**DATA:**
=== Section Start ===

(** [mark_pending] writes nothing on a completed record, in any state
    of a store that keeps its URLs unique. *)
Lemma mark_pending_keeps_completed url w d :
  unique_urls (coll w) ->
  record_of url w = Some d -> d !! "status" = Some (VStr "completed") ->
  coll (snd (mark_pending url w)) = coll w.
Proof.
  intros Hu Hr Hs.
  destruct (database (w_db w)) eqn:Hdb.
  - destruct (db_fault w) as [e|] eqn:Hf.
    + by destruct (mark_pending_fault url w e) as (call & ->).
    + destruct (mark_pending_blocked url w d) as (call & ->); try done.
      unfold status_in. by rewrite Hs.
  - unfold mark_pending, try_except, mbind, M_bind, bind, get_collection,
      datetime_now. by rewrite Hdb.
Qed.

(** C2, as the store adapter has it.  A completed record stays completed
    under [upsert], whatever the payload and the state of the store, and
    whether the call returns or raises.  Where no two records share a
    URL, [mark_pending] leaves the collection as it was, and it answers
    false when the store is connected and the round trip meets no error
    other than a duplicate key.  [mark_failed] is unconditional: with
    the store connected and answering, it moves the record to
    [failed]. *)
Theorem completed_record_transitions url w d :
  record_of url w = Some d -> d !! "status" = Some (VStr "completed") ->
  (forall f,
     exists d', record_of url (snd (upsert url f w)) = Some d'
                /\ d' !! "status" = Some (VStr "completed"))
  /\ (unique_urls (coll w) ->
      coll (snd (mark_pending url w)) = coll w
      /\ (connected w ->
          db_fault w = None
          \/ (exists m, db_fault w = Some (Py.DuplicateKeyError m)) ->
          fst (mark_pending url w) = Py.Ret false))
  /\ (connected w -> db_fault w = None ->
      forall reason,
      exists d', record_of url (snd (mark_failed url reason w)) = Some d'
                 /\ d' !! "status" = Some (VStr "failed")).
Proof.
  intros Hr Hs. split; [|split].
  - intros f. exact (stays_completed_upsert url f w d Hr Hs).
  - intros Hu. split; [by eapply mark_pending_keeps_completed|].
    intros Hc [Hf | [m Hf]].
    + destruct (mark_pending_blocked url w d) as (call & ->); try done.
      unfold status_in. by rewrite Hs.
    + by destruct (mark_pending_fault url w (Py.DuplicateKeyError m))
        as (call & ->).
  - intros Hc Hf reason.
    destruct (mark_failed_run url reason w d)
      as (call & i & d' & Hi & -> & Hr' & Hst & _); [done..|].
    by exists d'.
Qed.

End CompletedRecords.
(** * traefik-auth-converter: the Authorization header converter

    A shallow embedding of [authconverter.go] (the extended variant with the
    [decoded] token source and configurable source/target schemes, and, in
    module [V1], the earlier variant with fixed Basic/Bearer schemes),
    together with the parts of Go's [strings], [encoding/base64] and
    [net/http] packages that the converter calls.

    Go strings are byte sequences: they are modelled by [string], whose
    characters are the 8-bit [ascii]; the conversions [[]byte(s)] and
    [string(b)] are therefore the identity. *)

From Stdlib Require Import ZArith Ascii String List Lia Bool.
From stdpp Require Import base option gmap strings.

Local Open Scope Z_scope.

#[local] Arguments String.append !_ _ : simpl nomatch.

(** ** Bytes and machine integers *)

(** [uint(b)] for a byte [b]. *)
Definition uint (b : ascii) : Z := Z.of_N (N_of_ascii b).

(** The conversion [byte(x)] of an unsigned integer: truncation to 8 bits. *)
Definition byte_of (x : Z) : ascii := ascii_of_N (Z.to_N (x mod 256)).

(** [len(s)] *)
Definition len (s : string) : Z := Z.of_nat (String.length s).

(** The slices [s[:m]] and [s[m:]] for [0 <= m <= len(s)]. *)
Definition slice_to (s : string) (m : Z) : string :=
  String.substring 0 (Z.to_nat m) s.

Definition slice_from (s : string) (m : Z) : string :=
  String.substring (Z.to_nat m) (String.length s - Z.to_nat m) s.
(** * Reading partial results from a normalized graph cache

    A shallow embedding of the read path of apollo-cache-hermes: the
    completeness check [_visitSelection] driven by [walkOperation], the
    overlay of parameterized values [_walkAndOverlayDynamicValues], the query
    partitioner [partitionQuery] / [findMissingSelectionSets] and the
    orchestrator [read].

    JavaScript objects and arrays are references into a store: the overlay
    mutates the copies it makes, and what it must not mutate is the data the
    snapshot holds.  The store is therefore explicit: a [Heap] is a list of
    cells, a location is an index into it, and allocation appends. *)

From stdpp Require Import base gmap strings list.
From Stdlib Require Import ZArith.

#[local] Set Warnings "-register-all".

Open Scope string_scope.
Open Scope list_scope.
Open Scope nat_scope.

(** ** JSON values and the store *)

Definition loc := nat.

(** A JavaScript value as the read path meets it.  Numbers are opaque to this
    code apart from their truthiness, integers stand for them. *)
Inductive val :=
  | VUndef
  | VNull
  | VBool (b : bool)
  | VNum (n : Z)
  | VStr (s : string)
  | VRef (l : loc).

Abbreviation Props := (list (string * val)).

(** An object holds its own properties in insertion order.  An array holds its
    elements, and (being an object too) any named property written on it. *)
Inductive cell :=
  | Obj (props : Props)
  | Arr (elems : list val) (props : Props).

Abbreviation Heap := (list cell).

Definition NodeId := string.

Inductive PathPart :=
  | PKey (k : string)
  | PIdx (i : nat).

Definition cell_props (c : cell) : Props :=
  match c with
  | Obj ps => ps
  | Arr _ ps => ps
  end.

Definition set_cell_props (c : cell) (ps : Props) : cell :=
  match c with
  | Obj _ => Obj ps
  | Arr es _ => Arr es ps
  end.

Fixpoint assoc {A : Type} (k : string) (l : list (string * A)) : option A :=
  match l with
  | [] => None
  | (k', a) :: r => if String.eqb k k' then Some a else assoc k r
  end.

(** [o[k] = a] on the property list: an existing key keeps its place, a new
    one goes last. *)
Fixpoint assoc_set {A : Type} (k : string) (a : A) (l : list (string * A))
  : list (string * A) :=
  match l with
  | [] => [(k, a)]
  | (k', a') :: r =>
      if String.eqb k k' then (k, a) :: r else (k', a') :: assoc_set k a r
  end.

(** The cell a reference points to.  Stores met here are closed; a reference
    outside the store reads as an empty object. *)
Definition deref (h : Heap) (l : loc) : cell :=
  default (Obj []) (h !! l).

Definition alloc (h : Heap) (c : cell) : loc * Heap :=
  (List.length h, h ++ [c]).

(** [Array.isArray(v)], with the elements when it is one. *)
Definition as_array (h : Heap) (v : val) : option (list val) :=
  match v with
  | VRef l => match deref h l with
              | Arr es _ => Some es
              | Obj _ => None
              end
  | _ => None
  end.

(** JavaScript truthiness. *)
Definition truthy (v : val) : bool :=
  match v with
  | VUndef | VNull => false
  | VBool b => b
  | VNum n => negb (Z.eqb n 0)
  | VStr s => negb (String.eqb s "")
  | VRef _ => true
  end.

(** [v === null]. *)
Definition isNull (v : val) : bool :=
  match v with
  | VNull => true
  | _ => false
  end.

(** Modelled from the spec: [isNil] of src/util, absent from the sources at
    hand: "a missing object", [undefined] or [null] (type [nil] of
    primitive.ts). *)
Definition isNil (v : val) : bool :=
  match v with
  | VUndef | VNull => true
  | _ => false
  end.
(** * A hardware-bound license key manager (250511-license-key-system/main.go)

    The program issues and verifies licenses: a device identifier is mapped to
    a version-5 UUID under the licensor's namespace, the 16 bytes of that UUID
    are signed with Ed25519, and the base64 text of the signature is the
    license key.  This file embeds the functions of main.go, together with the
    library routines they call, and proves properties of them.

    Conventions.  A Go [string] is a [string] (a sequence of 8-bit characters),
    a [[]byte] is a [list byte], a [uuid.UUID] ([[16]byte]) is a [vec byte 16].
    A Go function returning [(T, error)] returns a pair [T * option error], the
    second component being [None] for [nil].  A function that can panic returns
    in [exec]. *)

From Stdlib Require Import ZArith List Lia.
From Stdlib Require Import Strings.String Strings.Ascii Strings.Byte.
From stdpp Require Import base option list strings gmap vector.

Local Open Scope string_scope.
Local Open Scope list_scope.
Local Open Scope Z_scope.

(** ** Bytes, characters and errors *)

(** The numeric value of a byte, and Go's conversion [byte(z)], which keeps the
    low eight bits. *)
Definition Zb (b : byte) : Z := Z.of_N (Byte.to_N b).

Definition byte_of (z : Z) : byte :=
  default Byte.x00 (Byte.of_N (Z.to_N (z mod 256))).

#[global] Instance byte_eq_dec : EqDecision byte.
Proof.
  intros a b. destruct (Byte.eqb a b) eqn:Hab.
  - left. apply Byte.byte_dec_bl, Hab.
  - right. intros ->. rewrite Byte.byte_dec_lb in Hab; [discriminate|reflexivity].
Defined.

(** A character of a Go string is one byte. *)
Definition Zc (c : ascii) : Z := Z.of_N (N_of_ascii c).

Definition char_of (z : Z) : ascii := ascii_of_N (Z.to_N (z mod 256)).

(** [[]byte(s)] and [string(b)]. *)
Definition bytes_of_string (s : string) : list byte := list_byte_of_string s.

Definition string_of_bytes (b : list byte) : string := string_of_list_byte b.

(** Error values.  The library errors keep the data Go puts in them; an error
    built by [fmt.Errorf("<text>: %v", err)] keeps its text and its cause. *)
Inductive error : Type :=
| hex_InvalidByteError (c : ascii)
| hex_ErrLength
| base64_CorruptInputError
| uuid_invalidLengthError (n : nat)
| uuid_invalidFormat
| uuid_invalidURNPrefix (p : string)
| json_Error (msg : string)
| os_PathError (op path : string)
| io_EOF
| io_ErrUnexpectedEOF
| errors_New (msg : string)
| Errorf (text : string) (cause : error).

(** The outcome of a call that may panic. *)
Inductive exec (A : Type) : Type :=
| Done (a : A)
| Panic (msg : string).
Arguments Done {A} a.
Arguments Panic {A} msg.

#[global] Instance exec_ret : MRet exec := fun _ a => Done a.
#[global] Instance exec_bind : MBind exec := fun _ _ f m =>
  match m with
  | Done a => f a
  | Panic msg => Panic msg
  end.

(** [copy(a[:], l)] into a zeroed array of [n] bytes. *)
Fixpoint array_of (n : nat) (l : list byte) : vec byte n :=
  match n with
  | O => [#]
  | S n' => hd Byte.x00 l ::: array_of n' (tl l)
  end.

(** ** crypto/rand, io

    The random source [rand.Reader] is the list of the bytes it will deliver;
    [io.ReadFull] takes [n] of them, or fails when fewer are left: with
    [io.EOF] when no byte could be read, with [io.ErrUnexpectedEOF] after
    some, but too few. *)
Module rand.

Definition Reader : Type := list byte.

Definition shortRead (r : Reader) : error :=
  if (length r =? 0)%nat then io_EOF else io_ErrUnexpectedEOF.

Definition ReadFull (n : nat) (r : Reader) : (list byte * option error) * Reader :=
  if (length r <? n)%nat then (([], Some (shortRead r)), [])
  else ((take n r, None), drop n r).

End rand.

(** ** encoding/hex *)
Module hex.

(** [hextable[v]], for a nibble [v]. *)
Definition hextable (v : Z) : ascii :=
  nth (Z.to_nat v) (list_ascii_of_string "0123456789abcdef") "0"%char.

(** [hex.EncodeToString]: two lower-case digits per byte, high nibble first. *)
Fixpoint EncodeToString (src : list byte) : string :=
  match src with
  | [] => ""
  | v :: rest =>
      String (hextable (Z.shiftr (Zb v) 4))
        (String (hextable (Z.land (Zb v) 15)) (EncodeToString rest))
  end.

(** The value of a hexadecimal digit, in either case; [None] for any other
    character (the entries above 0x0f of [reverseHexTable]). *)
Definition fromHexChar (c : ascii) : option Z :=
  let n := Zc c in
  if (48 <=? n) && (n <=? 57) then Some (n - 48)
  else if (97 <=? n) && (n <=? 102) then Some (n - 97 + 10)
  else if (65 <=? n) && (n <=? 70) then Some (n - 65 + 10)
  else None.

(** [hex.DecodeString]: the bytes decoded before the first fault, and the
    fault.  A bad character is reported before an odd length. *)
Fixpoint DecodeString (s : string) : list byte * option error :=
  match s with
  | "" => ([], None)
  | String p "" =>
      match fromHexChar p with
      | None => ([], Some (hex_InvalidByteError p))
      | Some _ => ([], Some hex_ErrLength)
      end
  | String p (String q rest) =>
      match fromHexChar p, fromHexChar q with
      | None, _ => ([], Some (hex_InvalidByteError p))
      | Some _, None => ([], Some (hex_InvalidByteError q))
      | Some a, Some b =>
          let '(out, err) := DecodeString rest in
          (byte_of (Z.lor (Z.shiftl a 4) b) :: out, err)
      end
  end.

End hex.

(** ** encoding/base64, [StdEncoding]: the standard alphabet, padded with [=],
    not strict. *)
Module base64.

Definition encodeStd : string :=
  "ABCDEFGHIJKLMNOPQRSTUVWXYZabcdefghijklmnopqrstuvwxyz0123456789+/".

Definition padChar : ascii := "="%char.

(** [enc.encode[v]], for a sextet [v]. *)
Definition encode (v : Z) : ascii :=
  nth (Z.to_nat v) (list_ascii_of_string encodeStd) "A"%char.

=== Section End ===

Beginning with the line above that contains "path : string)", copy each line exactly up to and including the line that contains "if (length r =?", and go no further.

**SOLUTION FOR THIS EXERCISE:**
| os_PathError (op path : string)
| io_EOF
| io_ErrUnexpectedEOF
| errors_New (msg : string)
| Errorf (text : string) (cause : error).

(** The outcome of a call that may panic. *)
Inductive exec (A : Type) : Type :=
| Done (a : A)
| Panic (msg : string).
Arguments Done {A} a.
Arguments Panic {A} msg.

#[global] Instance exec_ret : MRet exec := fun _ a => Done a.
#[global] Instance exec_bind : MBind exec := fun _ _ f m =>
  match m with
  | Done a => f a
  | Panic msg => Panic msg
  end.

(** [copy(a[:], l)] into a zeroed array of [n] bytes. *)
Fixpoint array_of (n : nat) (l : list byte) : vec byte n :=
  match n with
  | O => [#]
  | S n' => hd Byte.x00 l ::: array_of n' (tl l)
  end.

(** ** crypto/rand, io

    The random source [rand.Reader] is the list of the bytes it will deliver;
    [io.ReadFull] takes [n] of them, or fails when fewer are left: with
    [io.EOF] when no byte could be read, with [io.ErrUnexpectedEOF] after
    some, but too few. *)
Module rand.

Definition Reader : Type := list byte.

Definition shortRead (r : Reader) : error :=
  if (length r =? 0)%nat then io_EOF else io_ErrUnexpectedEOF.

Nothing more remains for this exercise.